As the champion of the 2015 PSL Grand Prix, Foton represented the Philippines, playing as Foton Pilipinas, in the 2016 Asian Women's Club Volleyball Championship held in Biñan, Laguna. The team was reinforced by three selected players from other PSL teams as well as imports Lindsay Stalzer and Ariel Usher. Italian coach and FIVB volleyball instructor Fabio Menta was named as head coach of the squad. The team finished in 7th place overall after the 9-day competition.

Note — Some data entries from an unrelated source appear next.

(** * SiteMapper: the crawler and sitemap writer of [sitemap_generator.py]

    A shallow embedding of the [SitemapGenerator] class and of [main], with
    the properties of the crawl loop, of the URL filter and of the sitemap
    document stated and proved over it.

    Conventions of the embedding.
    - Python [str] is [string]: the bytes of its UTF-8 encoding, a lone
      surrogate standing as the three bytes that the [surrogatepass]
      handler writes for it.  Equality, membership and [endswith] are
      those of the bytes.  [url.lower()] is modelled on the letters A-Z,
      which is all that the suffix test of [_is_file_url] can see: no
      other character lower-cases into the end of one of its suffixes.
    - [Set[str]] is [gset string]; [len] of a set is [size].
    - [max_pages] and [status_code] are Python [int]s, hence [Z].
    - The library calls of the crawler ([urlparse], [urljoin],
      [requests.get], BeautifulSoup's [find_all], the iteration order of
      [list(a_set)] and the write to the output file) are parameters of
      the development: every theorem holds whatever they do.
      [requests.get] is indexed by the number of requests issued before
      it, so that a URL may answer differently each time it is asked for,
      and gives an exception or a response.
    - [urlparse], [urljoin] and the BeautifulSoup parser may raise as
      well.  Each comes as two parameters: [f_raises x] is the exception
      that the call [f(x)] raises, if it raises one, and [f x] is what
      the call returns otherwise.  The functions of the program that
      call them and catch nothing come the same way: [__init__] with
      [__init___raises], [is_valid_url] with [is_valid_url_raises].
    - [print] is taken to return.
    - A raised exception is a value: every operation returns how it
      completed together with the state it left behind. *)

From Equations Require Import Equations.
From Stdlib Require Import ZArith Ascii String.
From stdpp Require Import gmap strings list.

Local Open Scope string_scope.
Local Open Scope Z_scope.
Local Open Scope list_scope.

#[local] Set Warnings "-clear-no-such-hyp,-register-all".

(** ** Strings *)

Module Str.

Definition lower_char (c : ascii) : ascii :=
  let n := nat_of_ascii c in
  if ((65 <=? n)%nat && (n <=? 90)%nat)%bool then ascii_of_nat (n + 32) else c.

(** [s.lower()] *)
Fixpoint lower (s : string) : string :=
  match s with
  | EmptyString => EmptyString
  | String c s' => String (lower_char c) (lower s')
  end.
(* ===== verification/Prelude.v ===== *)
(** * The Wavefront collector for Kubernetes: a verification development

    The collector scrapes the kubelets, Prometheus pages and other sources of
    a cluster, combines what it gets into batches of metric sets and points,
    runs the batches through a chain of processors, turns the sets into points
    and sends everything to Wavefront.  This library models the parts of the
    program that compute something, translated from the Go sources, and proves
    what they do.

    ** How the program is put together

    - Sources (plugins/sources) produce a [Batch]: a timestamp, a map from
      resource keys to metric sets, and a list of points.  A timer per provider
      triggers the scrapes (plugins/sources/manager.go, interval_timer.go).
    - A flush (plugins/manager/manager.go) takes the pending batches, combines
      them and runs the processors in the order of
      cmd/wavefront-collector/main.go: rate calculator, distribution rate
      calculator, cumulative distribution converter, pod enricher, namespace
      enricher, pod, namespace, node and cluster aggregators, node autoscaling
      enricher, point converter.
    - The sink manager (plugins/sinks/manager.go) hands the result to the
      Wavefront sinks (plugins/sinks/wavefront), which clean the tags, filter
      and send.
    - Discovery (plugins/discovery) finds pods and services to scrape and adds
      and removes providers; services are watched only while this instance
      leads (internal/leadership).  Its rules come from the configuration and,
      at run time, from config maps and secrets.
    - The program itself (cmd/wavefront-collector) loads and checks a
      configuration, makes the sources, processors and sinks, starts an agent,
      and replaces it when the configuration changes.  Events go their own way
      from an informer to the sinks (plugins/events).

    ** Files

    - Prelude.v (this file): results of fallible functions, 64-bit integers,
      times, map iteration, sums, strings, sorting; the hint and rewrite
      databases and tactics of the development.
    - GoFloat.v: binary64 arithmetic on Stdlib's specification floats, with the
      sign lemmas the histogram rates need.  GoFmt.v: how fmt prints a float.
    - Filters.v: internal/filter and plugins/events/filter.go.  The class
      [MetricFilter] is the interface filters offer to points and sinks.
    - Metrics.v, MetricTable.v: internal/metrics (values, sets, labels, keys and
      the table of metrics).
    - Aggregators.v, PodAggregator.v, RateCalculator.v, Enrichers.v:
      plugins/processors.  Distribution.v: internal/wf/distribution.go and the
      two histogram processors.
    - Wf.v: internal/wf (points, the metric interface, filtering) on a heap of
      shared tag maps.  DistributionTags.v: the tag methods of a distribution.
      Converter.v: the point converter of the summary source.  Sink.v:
      plugins/sinks/wavefront.
    - Util.v: internal/util.  Listers.v: its shared listers and reflectors, and
      the resource lister of discovery.
    - MetricReader.v, Prometheus.v: plugins/sources/prometheus.  Summary.v and
      SummaryProvider.v: plugins/sources/summary/summary.go, what a source
      makes of statistics and how sources are made.
    - SourceManager.v: the interval timer, the source manager and the flush.
      SinkManager.v: plugins/sinks/manager.go.
    - Leadership.v: internal/leadership, a callback at a time, and the agent
      type.  LeadershipLock.v: the same a send at a time, with the lock and the
      agent that main subscribes.
    - Discovery.v: plugins/discovery and internal/discovery.  DiscoveryQueue.v:
      the queue of the discoverer and its goroutines.  Encoder.v: the
      Prometheus and Telegraf encoders of discovery.  DiscoveryConfig.v:
      runtime rules, the life of the discovery manager and the access checker.
      ConfigHandler.v: the informers of the runtime rules.
    - Configuration.v: internal/configuration, internal/flags and the
      conversion of internal/options.  Options.v: the command line, the
      experimental features and the parts of an agent.  Startup.v:
      cmd/wavefront-collector and the providers built from a configuration.
      Flush.v: internal/agent and the loop of plugins/manager, across reloads.
    - KState.v, Telegraf.v, Systemd.v, Stats.v: the sources of those names
      under plugins/sources.  NodeSources.v: the Prometheus provider, cadvisor
      and the control plane.  Clients.v: internal/httputil,
      internal/kubernetes and the client of the kubelet.
    - Events.v: plugins/events and internal/events.  SinkSetup.v: the
      construction and heartbeat of the sinks, and the file watcher.
      TestSender.v: the sender of the test mode.
    - Pipeline.v: the aggregators after the first one after the other.
      ClusterTotals.v: all four, from containers to the cluster.
    - CadvisorMetrics.v: the closures of metrics.go over cadvisor statistics and
      internal/metrics/historical_types.go.
    - MetricDiff.v, LogVerifier.v: the test proxy (internal/testproxy and
      cmd/test-proxy), which integration tests send metrics and logs to.
      LineGrammar.v: its grammar of metric lines, as parsing expressions.
      Utf8.v: strings as runes.  LineFormat.v: the lines that the vendored
      SDK makes of metrics, and the way from the sink to the proxy's store.
    - PointGroups.v (points that share a tag map, and what a filter makes of
      them), Interleaving.v (the merges of several sequences), FloatExact.v
      (floats that count) and GoSlice.v (slices that share an array) hold what
      several of these need.

    ** How the code is modelled

    A Go function is a function of the same name; methods and loop bodies that
    need a name of their own say in their comment what they are.  Loops over
    slices are folds; loops over maps take the visiting order as an argument,
    any list that [iterates] the map, and the theorems hold for all of them.
    Functions that return an error return a [result]; run-time panics are
    [None] or an error value, as the definition says.  Integers are [Z] and
    wrap to 64 bits where the code can overflow; floats are binary64.
    Goroutines and channels are step relations whose steps are the
    operations under their locks, and the theorems are invariants of every
    reachable state.

    Third-party code is a parameter: the glob library, the hash of histogram
    keys, the Prometheus text parser, the YAML and JSON decoders, the HTTP,
    D-Bus and Wavefront clients, the Telegraf plugins, the metric registry, the
    Kubernetes listers, informers and clients; so are the parsing of URLs, IP
    addresses and durations of the standard library.

    Fuel is used in seven places: the search for a float's shortest digits (17
    digits always suffice for binary64, so 17 rounds), the decimal digits of
    integers, the loops of the Prometheus reader, whose fuel is the number of
    bytes left, the white-space test, whose fuel is the length of the line,
    the replacement of placeholders in Encoder.v, whose fuel is the length of
    the text plus one, the repetitions of LineGrammar.v, whose fuel is the
    number of runes left plus one ([many_eq] is the equation without it), and
    the callback of an election in LeadershipLock.v, whose fuel is the number
    of subscribers left to tell ([run_callback_atomic]); each round takes at
    least one byte, rune or subscriber.  The reader's theorems prove that its
    fuel is enough and that its loops end.

    ** What the theorems show

    - Aggregation: for every batch of integer metrics and every visiting order,
      the namespace, node, cluster and pod aggregators succeed and each group
      has exactly the 64-bit sums and counts of its live members.
    - Rates: which rates are computed, from which pair of scrapes, with what
      value, and what the calculators remember; histogram rates refine a
      stateless description and stay nonnegative.
    - Enrichment: which sets are kept, dropped and added, and the request and
      limit metrics of a container.
    - Points: conversion of sets, filtering, tags (sharing included), cleaning
      of tags to the limit, and the accounting of an export.
    - Kubelet summary: which sets a scrape holds for the containers of pods,
      and their exact labels and values.
    - Prometheus: a page is cut into blocks without losing a line, a scrape
      yields the expected points on every branch, and the instances behind a
      service are found.
    - Other sources: the points of a scrape of the Kubernetes state, of systemd
      (in every interleaving of its goroutines), of a Telegraf plugin and of
      the internal statistics are exactly the filtered points of what they
      look at; which pages of kubelets and API servers are scraped, and that
      tokens travel over TLS only.
    - Scheduling: the timer stays on its grid; for every interleaving no batch
      is lost or duplicated between sources and flush, between overlapping
      flushes and reloads, or between flush and sinks; stopped workers and
      sinks stay stopped, and flushes under way come to an end.
    - Composition: what the cluster reports in terms of the pods and containers
      of the batch, after three aggregators and after all four; what the proxy
      stores of the metrics that the sink exports.
    - Discovery: whatever the goroutines do, the discoverer has done one
      operation after the other, on every resource that was sent, and the
      registered endpoints are those that are held; with one informer for each
      name the table converges to what the last events say; what stopping
      leaves behind; the runtime rules in force are those of the last events,
      and when changes of them are noticed; what an encoder builds.
    - Leadership: with the agent subscribed, a node that has led and is demoted
      waits for ever with the lock held.
    - Events: which are sent, with which annotations, and that sinks which
      share an event do not disturb one another.
    - Test proxy: well-formed metric lines are read back to what they were
      printed from; what a diff reports; what the log results hold after any
      interleaving of requests.
    - Configuration: filters accept exactly what their lists say; the legacy
      filter syntax round-trips; which command lines are accepted and what they
      mean; what flags are converted to; what holds of every agent that starts;
      which sinks a configuration gives.

    Some theorems state behaviour that is not what the code means to do; their
    comments say so (pods that do not exist in the count of the cluster, a
    handler whose type is never delivered, points hidden by a shared tag map,
    a reload that is not validated, an event router that stays deaf, rule
    changes that go unnoticed, leadership that is never given up, a demotion
    that never ends, resources that are registered after everything was
    deleted).

    ** What is not modelled

    Logging, the informers and reflectors around client-go, the registration of
    internal counters where nothing depends on it, profiling, and the sampling
    of error logs are I/O around libraries, and so are the flags and sockets of
    the test proxy.  The code that its grammar's generator adds to print syntax
    trees and to describe errors computes nothing that is read.  The dummies of
    internal/util and internal/discovery serve the tests. *)

From Stdlib Require Import ZArith Lia.
From stdpp Require Export base gmap strings list fin_maps sorting.
From stdpp Require Import option.
From Stdlib Require Export Ascii.
From stdpp Require Export strings.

Having won the 2016 Grand Prix, the team was entered once more to the 2017 edition of the Asian Women's Club Volleyball Championship. However, the club begged off because of its depleted lineup due to player movements and injuries. In its place, the Philippines was represented by the PSL all-star selection (playing as "Rebisco-PSL Manila").

==Name changes==
Foton Motors (2014 Philippine Super Liga Grand Prix Conference)

Foton Tornadoes (2014–2017)

Foton Toplanders (2016 Invitational Cup)

Foton Pilipinas (2016 Asian Women's Club Volleyball Championship)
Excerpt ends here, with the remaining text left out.